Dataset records
● ● ●
(* ===== verification/AcceptLemmas.v ===== *)
(** * What is left of a block that is accepted

    The emptying of old blocks, at the end of a validation, leaves the block
    that is validated alone, since the blocks are stored under their hashes. *)

From stdpp Require Import sorting.
From S2P Require Import Prelude GoLib Format Chameleon Protocol Merkle BlockFields Node Storage Ledger Params StateChange.
From S2P Require Import StateLemmas Validation PoS ParamLemmas Verify AddTx Aggregate BlockPrep LongestChain ChainLemmas Fetch Validate FetchLemmas CheckLemmas InitState NodeTypes NodeSteps NodeRuns.

(** ** A block that is accepted stays closed to its end *)

(** The closed block of the hash is the same. *)
Definition same_closed (h : hash) (m m' : Miner) : Prop := closedblocks (db m') !! h = closedblocks (db m) !! h.

#[export] Instance same_closed_PreOrder h : PreOrder (same_closed h).
Proof. split; unfold same_closed; [done|]. intros a b c ? ?. congruence. Qed.

Lemma for_each_in_respects (R : relation Miner) `{!PreOrder R} {T} (body : T -> M Miner unit) l :
  (forall x, x ∈ l -> respects R (body x)) -> respects R (for_each body l).
Proof.
  induction l as [|x l IH]; intros Hb; cbn [for_each]; [apply respects_ret, _|].
  apply respects_bind; [apply _|apply Hb; left|intros _; apply IH; intros y Hy; apply Hb; by right].
Qed.

Section accepted.
Context {DG : Digests} {DL : DigestLaws} {SO : SortOps} {FO : FloatOps} {SG : Signatures} {NK : NodeKeys}.
Context {GS : GoSort} {GL : GoSortLaws} {MO : MapOrder} {CM : Commitments}.

Lemma closed_all_aggregated h is_agg hs : respects (same_closed h) (all_aggregated is_agg hs).
Proof. intros m a m' H. assert (E : m' = m); [|by subst]. revert m a m' H. induction hs as [|x hs IH]; intros m a m' H; cbn [all_aggregated] in H.
  - by injection H.
  - unfold ReadClosedTx in H. apply bind_inv in H as (o & m1 & H1 & H). apply gets_inv in H1 as [-> ->].
    repeat case_match; try (by injection H); try done; by eapply IH.
Qed.

Lemma same_UpdateBlocks h old : blk_Hash old <> h -> respects (same_closed h) (UpdateBlocksToBlocksWithoutTx old).
Proof.
  intros Hne m u m' H. unfold UpdateBlocksToBlocksWithoutTx in H. apply bind_inv in H as ([b ready] & m1 & H1 & H).
  assert (E : same_closed h m m1 /\ blk_Hash b = blk_Hash old).
  { unfold BlockReadyToAggregate in H1.
    destruct (_ && _); [by injection H1 as <- _ <-; split|]. destruct (_ && _); [by injection H1 as <- _ <-; split|].
    apply bind_inv in H1 as (f & k & Hf%(closed_all_aggregated h) & H1). destruct f; cbn in H1; [|by injection H1 as <- _ <-; split].
    apply bind_inv in H1 as (g & k2 & Hg%(closed_all_aggregated h) & H1).
    destruct g; injection H1 as <- _ <-; (split; [by etrans|done]). }
  destruct E as [E Eb]. destruct ready; [|by injection H as _ <-].
  injection H as _ <-. unfold same_closed in *. cbn. rewrite <-E. apply lookup_delete_ne. cbn. congruence.
Qed.

(** The blocks that are read are stored, under their hashes. *)
Lemma read_blocks_typed m m1 l old : buckets_typed (db m) -> ReadAllClosedBlocks m = Done (l, m1) -> old ∈ l ->
  m1 = m /\ (closedblocks (db m) !! blk_Hash old = Some old \/ blk_Aggregated old = true).
Proof.
  intros [_ Hc _ Ha _] H Hin. unfold ReadAllClosedBlocks in H. apply bind_inv in H as (bs & k & Hr & H).
  apply gets_inv in Hr as [-> ->]. apply of_option_inv in H as [Hs ->]. split; [done|].
  apply sort_perm in Hs. rewrite Hs in Hin. unfold read_all_closed_blocks in Hin.
  destruct (ForEach (lastclosedblock (db m))); [by apply elem_of_nil in Hin|].
  assert (Hf : forall (bucket : gmap hash Block), old ∈ (snd <$> ForEach bucket) -> exists h, bucket !! h = Some old).
  { intros bucket ([h x] & -> & Hx)%list_elem_of_fmap. unfold ForEach in Hx. rewrite merge_sort_Permutation in Hx.
    exists h. by apply elem_of_map_to_list. }
  apply elem_of_app in Hin as [ [h Hh]%Hf|[h Hh]%Hf]; [left|right; by apply (Ha _ _ Hh)].
  destruct (Hc _ _ Hh) as [E _]. by rewrite E.
Qed.

(** The emptying of old blocks leaves the block alone: it is not old. *)
Lemma close_block_closed b m u m' : buckets_typed (db m) -> close_block b m = Done (u, m') ->
  closedblocks (db m') !! blk_Hash b = Some (Block_persist b).
Proof.
  intros Hd H. unfold close_block in H.
  apply bind_inv in H as (? & m1 & H1 & H). apply bind_inv in H as (? & m2 & H2 & H).
  assert (Hd2 : buckets_typed (db m2)).
  { injection H1 as _ <-. injection H2 as _ <-. destruct Hd. split; cbn; auto with keyed. }
  assert (Hb : closedblocks (db m2) !! blk_Hash b = Some (Block_persist b)).
  { injection H2 as _ <-. cbn. apply lookup_insert_eq. }
  clear H1 H2 Hd. apply bind_inv in H as (l & m3 & Hl & H). apply bind_inv in H as (? & m4 & H4 & H).
  assert (E : same_closed (blk_Hash b) m3 m4).
  { revert H4. apply for_each_in_respects; [apply _|]. intros old Hin.
    destruct (negb (blk_Aggregated old) && _ && _) eqn:G; [|apply respects_ret, _].
    apply andb_true_iff in G as [ [G1%negb_true_iff _]%andb_true_iff G2%Z.ltb_lt].
    apply same_UpdateBlocks. intros Eh. destruct (read_blocks_typed _ _ _ _ Hd2 Hl Hin) as [_ [Hold|Hagg] ]; [|congruence].
    rewrite Eh, Hb in Hold. injection Hold as <-. cbn in G2. unfold NO_EMPTYING_LENGTH in G2. lia. }
  assert (E3 : m3 = m2).
  { unfold ReadAllClosedBlocks in Hl. apply bind_inv in Hl as (bs & k & [= <- <-] & [_ ->]%of_option_inv). done. }
  subst m3. unfold same_closed in E. rewrite <-Hb, <-E. clear -H.
  apply bind_inv in H as (? & m5 & H5 & H). injection H5 as _ <-. by injection H as _ <-.
Qed.

(** From a well-typed state the program ends in one with [P]. *)
Definition lands {A} (P : A -> Miner -> Prop) (prog : M Miner A) : Prop :=
  forall m a m', node_ok m -> prog m = Done (a, m') -> P a m'.

Lemma lands_bind {A B} (P : B -> Miner -> Prop) (prog : M Miner A) (f : A -> M Miner B) :
  preserves prog -> (forall a, lands P (f a)) -> lands P (prog ≫= f).
Proof. intros Hp Hf m b m' Hm (a & m1 & H1 & H2)%bind_inv. by eapply Hf; [eapply Hp|]. Qed.

Definition is_closed (b : Block) (m : Miner) : Prop := closedblocks (db m) !! blk_Hash b = Some (Block_persist b).

#[local] Hint Resolve stable_close_agg stable_close stable_preValidate stable_block_data stable_seekSlashingProof
  stable_validate_one : typed.

Lemma postValidate_closed data bootstrap :
  lands (fun _ => is_closed (block data)) (postValidate data false bootstrap).
Proof.
  unfold postValidate, close_funds. cbv zeta. rewrite orb_true_r.
  do 9 (apply lands_bind; [typed|intros _]). intros m u m' Hm. apply close_block_closed, no_db, Hm.
Qed.

Lemma validate_one_closed env uptodate b ans :
  lands (fun r m => fst r = None -> is_closed b m) (validate_one env false uptodate b ans).
Proof.
  unfold validate_one. apply lands_bind; [typed|]. intros [ [e|] a1]; [by intros m r m' _ [= <- <-]|].
  apply lands_bind; [typed|]. intros [ [e|] s]; [by intros m r m' _ [= <- <-]|].
  apply lands_bind; [typed|]. intros a2.
  intros m r m' Hm (data & m1 & Hd & H)%bind_inv. pose proof (stable_block_data _ _ _ _ _ Hd Hm) as Hm1.
  assert (Eb : block data = b).
  { unfold block_data in Hd. do 6 (apply bind_inv in Hd as (? & ? & _ & Hd)). by injection Hd as <- _. }
  clear Hd Hm. revert m1 r m' Hm1 H.
  apply (lands_bind (fun r m => fst r = None -> is_closed b m)); [typed|]. intros [e|]; [by intros m1 r m' _ [= <- <-]|].
  intros m1 r m' Hm1 (u & m2 & Hp & [= <- <-])%bind_inv _. rewrite <-Eb. by apply (postValidate_closed _ _ _ _ _ Hm1 Hp).
Qed.

Lemma validate_all_closed env uptodate blocks b ans : last blocks = Some b ->
  lands (fun r m => fst r = None -> is_closed b m) (validate_all env false uptodate blocks ans).
Proof.
  revert ans. induction blocks as [|b1 blocks IH]; intros ans Hl; [done|]. cbn [validate_all].
  destruct blocks as [|b2 blocks].
  - injection Hl as ->. intros m r m' Hm ([ [e|] a1] & m1 & H1 & H)%bind_inv; [by injection H as <- <-|].
    injection H as <- <-. intros _. by apply (validate_one_closed _ _ _ _ _ _ _ Hm H1).
  - apply lands_bind; [typed|]. intros [ [e|] a1]; [by intros m r m' _ [= <- <-]|by apply IH].
Qed.

Lemma validate_closed env b ans :
  lands (fun r m => fst r = None -> is_closed b m) (validate env b false ans).
Proof.
  unfold validate, ReadClosedBlock, read_db. apply lands_bind; [typed|]. intros [c|]; [by intros m r m' _ [= <- <-]|].
  intros m r m' Hm ([ [ [rb val] [e|] ] a] & m1 & Hs & H)%bind_inv; [by injection H as <- <-|].
  pose proof (stable_getBlockSequences _ _ _ _ _ _ Hs Hm) as Hm1. cbv zeta in H.
  assert (Hl : last val = Some b).
  { apply getBlockSequences_inv in Hs as (r' & m3 & Hg & _ & a0 & t & -> & _).
    apply getNewChain_spec in Hg as (_ & path & f & -> & Hc & _). cbn [app]. rewrite rev_alt.
    change (rev_append path []) with (reverse path). rewrite last_reverse. by eapply chain_of_head. }
  clear Hs Hm. revert m1 r m' Hm1 H.
  apply (lands_bind (fun r m => fst r = None -> is_closed b m)); [typed|].
  intros [e|]; [by intros m1 r m' _ [= <- <-]|by apply validate_all_closed].
Qed.

(** The block is new when it is accepted, and closed afterwards. *)
Lemma processBlock_closed env b ans m m' : node_ok m -> processBlock env b ans m = Done (true, m') ->
  closedblocks (db m) !! blk_Hash b = None /\ is_closed b m'.
Proof.
  intros Hm. unfold processBlock, ReadClosedBlock, read_db. intros (c & m1 & [-> ->]%gets_inv & H)%bind_inv.
  destruct (closedblocks (db m) !! blk_Hash b) as [c|].
  { case_match; [done|]. by apply bind_inv in H as (? & ? & _ & ?). }
  split; [done|]. apply bind_inv in H as (u & m2 & H2 & H). pose proof (stable_WriteToReceivedStash _ _ _ _ H2 Hm) as Hm2.
  apply bind_inv in H as ([ [e|] a] & m3 & H3 & H); [done|]. injection H as <-. by apply (validate_closed _ _ _ _ _ _ Hm2 H3).
Qed.

(** A copy of a closed block is left. *)
Lemma processBlock_again env b c ans m : is_closed c m -> blk_Hash b = blk_Hash c -> blk_NrUpdates b = blk_NrUpdates c ->
  processBlock env b ans m = Done (false, m).
Proof.
  intros Hc Eh En. unfold processBlock, ReadClosedBlock, read_db, gets, mbind, M_bind, is_closed in *. rewrite Eh, Hc. cbn.
  by rewrite En, Z.eqb_refl.
Qed.
End accepted.
(* ===== verification/NodeProps.v ===== *)
(** * A node from its start

    The state of a node stays well-typed along every run, whatever the other
    nodes send; and a block that is accepted is passed on once. *)

From S2P Require Import Prelude GoSlice GoLib Format Chameleon Protocol Merkle BlockFields Node Storage Ledger Params StateChange.
From S2P Require Import StateLemmas Validation PoS ParamLemmas Verify AddTx Aggregate BlockPrep LongestChain ChainLemmas Fetch Validate FetchLemmas CheckLemmas InitState NodeTypes NodeSteps NodeRuns AcceptLemmas.
From S2P Require Import Wire Peers PeerLemmas Serve ServeLemmas LedgerProps ChainProps MiningProps ForkProps ValidateProps NetProps InitProps Gossip.

(** The miner of a host stays well-typed. *)
Definition kept_typed `{DG : Digests} (h h' : Host) : Prop := stable node_ok (miner h) (miner h').

#[export] Instance kept_typed_PreOrder `{DG : Digests} : PreOrder kept_typed.
Proof. split; [by intros h ?|]. intros a b c Hab Hbc Ha. by apply Hbc, Hab. Qed.

Section leaves.
Context {DG : Digests}.

Lemma typed_on_miner {A} (m : M Miner A) : preserves m -> respects kept_typed (on_miner m).
Proof.
  intros Hm h a h'. unfold on_miner. destruct (m (miner h)) as [ [x m']| |] eqn:E; [|done|done]. intros [= <- <-].
  exact (Hm _ _ _ E).
Qed.

Lemma typed_on_net f : respects kept_typed (on_net f).
Proof. intros h u h' [= _ <-]. exact id. Qed.

Lemma typed_net_gets {A} (f : Net -> A) : respects kept_typed (net_gets f).
Proof. apply respects_gets, _. Qed.

Lemma typed_on_nodes {A} (m : M nodes A) : respects kept_typed (on_nodes m).
Proof. intros h a h'. unfold on_nodes. destruct (m []) as [ [x ?]| |]; [|done|done]. intros [= <- <-]. exact id. Qed.

Lemma typed_for_each {A} (l : list A) f : (forall x, respects kept_typed (f x)) -> respects kept_typed (Peers.for_each l f).
Proof. intros Hf. induction l; cbn [Peers.for_each]; [apply respects_ret, _|by apply respects_bind; [apply _|..]]. Qed.
End leaves.

#[local] Hint Resolve typed_on_net typed_net_gets typed_on_nodes : typed.
#[local] Hint Extern 1 (respects kept_typed (on_miner _)) => apply typed_on_miner; reads; typed : typed.
Ltac host := cbv zeta; repeat first [apply typed_for_each; intros | typed_step].

Section host.
Context {DG : Digests} {DL : DigestLaws} {SO : SortOps} {FO : FloatOps} {SG : Signatures} {NK : NodeKeys}.
Context {GR : GoRuntime} {GS : GoSort} {MO : MapOrder} {CM : Commitments} {GB : Gob} {BL : Bloom} {PO : PeerOrder}.
Context (Ipport Bootstrap_Server : bytes).

Lemma typed_emit e : respects kept_typed (emit e).
Proof. apply typed_on_net. Qed.
Lemma typed_update_peer p f : respects kept_typed (update_peer p f).
Proof. apply typed_on_net. Qed.
Lemma typed_new_peer q : respects kept_typed (new_peer q).
Proof. unfold new_peer. host. Qed.
Lemma typed_the_peer p : respects kept_typed (the_peer p).
Proof. unfold the_peer. host. Qed.
Lemma typed_sendData p b : respects kept_typed (sendData p b).
Proof. unfold sendData. case_match; [apply typed_emit|apply respects_panic]. Qed.
#[local] Hint Resolve typed_emit typed_update_peer typed_new_peer typed_the_peer typed_sendData : typed.
Lemma typed_getIPPort p : respects kept_typed (getIPPort p).
Proof. unfold getIPPort. host. Qed.
#[local] Hint Resolve typed_getIPPort : typed.
Lemma typed_any_address ps a : respects kept_typed (any_address ps a).
Proof. induction ps; cbn [any_address]; host. Qed.
#[local] Hint Resolve typed_any_address : typed.
Lemma typed_contains a t : respects kept_typed (contains a t).
Proof. unfold contains. host. Qed.
Lemma typed_connection_in ks p : respects kept_typed (connection_in ks p).
Proof. induction ks; cbn [connection_in]; host. Qed.
Lemma typed_getIPPorts ps : respects kept_typed (getIPPorts ps).
Proof. induction ps; cbn [getIPPorts]; host. Qed.
Lemma typed_take_times ps : respects kept_typed (take_times ps).
Proof. induction ps; cbn [take_times]; host. Qed.
Lemma typed_send_delayed p ms stored : respects kept_typed (send_delayed p ms stored).
Proof. revert stored. induction ms; intros stored; cbn [send_delayed]; unfold push_ch; host. Qed.
#[local] Hint Resolve typed_contains typed_connection_in typed_getIPPorts typed_take_times typed_send_delayed : typed.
● ● ●
Work order: Read the entries and show each line that mentions "congruence".

Expected output:
Proof. split; unfold same_closed; [done|]. intros a b c ? ?. congruence. Qed.
  injection H as _ <-. unfold same_closed in *. cbn. rewrite <-E. apply lookup_delete_ne. cbn. congruence.
    apply same_UpdateBlocks. intros Eh. destruct (read_blocks_typed _ _ _ _ Hd2 Hl Hin) as [_ [Hold|Hagg] ]; [|congruence].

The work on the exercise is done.